ADDITIONAL OBSERVATIONS AND CONCLUSIONS
Since the community leadership boards were formed there have been closer relationships between Presence and the communities served. Community leadership board members take the initiative to identify other community organizations that may be of assistance in meeting the needs of patients or the needs of community served by the hospital. Email introductions occur more naturally and there is an ongoing focus on addressing the social determinants of health.

The Presence Health Board recruits community leadership board members who bring a wide range of competencies that support the move towards population health. In summary, those collective competencies are:

  • Catholic identity and mission focus
  • Community health needs assessment
  • Population health management
  • Chronic disease management
  • Public health
  • Behavioral health
  • Advocacy/public policy
  • Community relations
  • Community benefit
  • Social service agency connections
  • Physician/clinician relations
  • Wellness and prevention
  • Change management
  • Community leadership

Presence Health provides patient care to many racially and culturally diverse communities throughout Chicago and the surrounding metropolitan area. In 2017, Presence served people who spoke in 118 different languages. This fact alone demonstrates the need to ensure inclusive board representation. It is imperative that health care providers are connecting with the health care needs of those who seek care and wellness in a meaningful way, including through community board governance.

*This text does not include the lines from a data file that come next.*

(** * Browser-Agent: the in-page automation core, embedded and verified

    A shallow embedding of the extension's JavaScript sources:
    - [Text]:         the string primitives the sources rely on
    - [Registry]:     extension/utils/uid-generator.js
    - [Extractor]:    extension/content/dom-extractor.js
    - [Executor]:     extension/content/content-script.js
    - [Orchestrator]: the side panel script (startAutomationLoop, handleStop)

    Strings are modelled over ASCII: [toLowerCase] folds A-Z only and the
    whitespace class of the regular expression [\s] is its ASCII part. *)

From Stdlib Require Import ZArith QArith Ascii String List Bool Lia.
From Stdlib Require Import DecimalString DecimalNat.
From stdpp Require Import base option list gmap strings.

Local Open Scope string_scope.

(* ===================================================================== *)
(** ** String primitives *)
(* ===================================================================== *)

Module Text.

(** ASCII members of the class [\s]: TAB, LF, VT, FF, CR and SPACE. *)
Definition isSpace (c : ascii) : bool :=
  let n := nat_of_ascii c in
  ((9 <=? n)%nat && (n <=? 13)%nat) || (n =? 32)%nat.

Definition lowerChar (c : ascii) : ascii :=
  let n := nat_of_ascii c in
  if ((65 <=? n)%nat && (n <=? 90)%nat) then ascii_of_nat (n + 32) else c.

(** [s.toLowerCase()] *)
Fixpoint toLowerCase (s : string) : string :=
  match s with
  | EmptyString => EmptyString
  | String c r => String (lowerChar c) (toLowerCase r)
  end.

Fixpoint trimStart (s : string) : string :=
  match s with
  | EmptyString => EmptyString
  | String c r => if isSpace c then trimStart r else s
  end.

Fixpoint trimEnd (s : string) : string :=
  match s with
  | EmptyString => EmptyString
  | String c r =>
      match trimEnd r with
      | EmptyString => if isSpace c then EmptyString else String c EmptyString
      | r' => String c r'
      end
  end.

(** [s.trim()] *)
Definition trim (s : string) : string := trimEnd (trimStart s).

(** [s.replace(/\s+/g, " ")]: every maximal run of whitespace becomes one
    space; [inRun] says that the previous character was whitespace. *)
Fixpoint collapseFrom (inRun : bool) (s : string) : string :=
  match s with
  | EmptyString => EmptyString
  | String c r =>
      if isSpace c
      then if inRun then collapseFrom true r
           else String " "%char (collapseFrom true r)
      else String c (collapseFrom false r)
  end.

Definition collapseSpaces (s : string) : string := collapseFrom false s.

(** [hay.includes(needle)] *)
Fixpoint includes (hay needle : string) : bool :=
  String.prefix needle hay ||
  match hay with
  | EmptyString => false
  | String _ r => includes r needle
  end.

DOUGAL HEWITT was chief officer for mission and external affairs for Presence Health and is now executive vice president and chief mission officer for Providence St. Joseph Health, Renton, Washington.

PAMELA MITCHELL-BOYD is system director of diversity and inclusion, Presence/Amita Health, Chicago.

NOTE

  1. Melanie Evans, "Hospital Boards Still Playing Catch-Up on Diversity," Modern Healthcare April 12, 2014, website, www.modernhealthcare.com/article/20140412/MAGAZINE/304129986.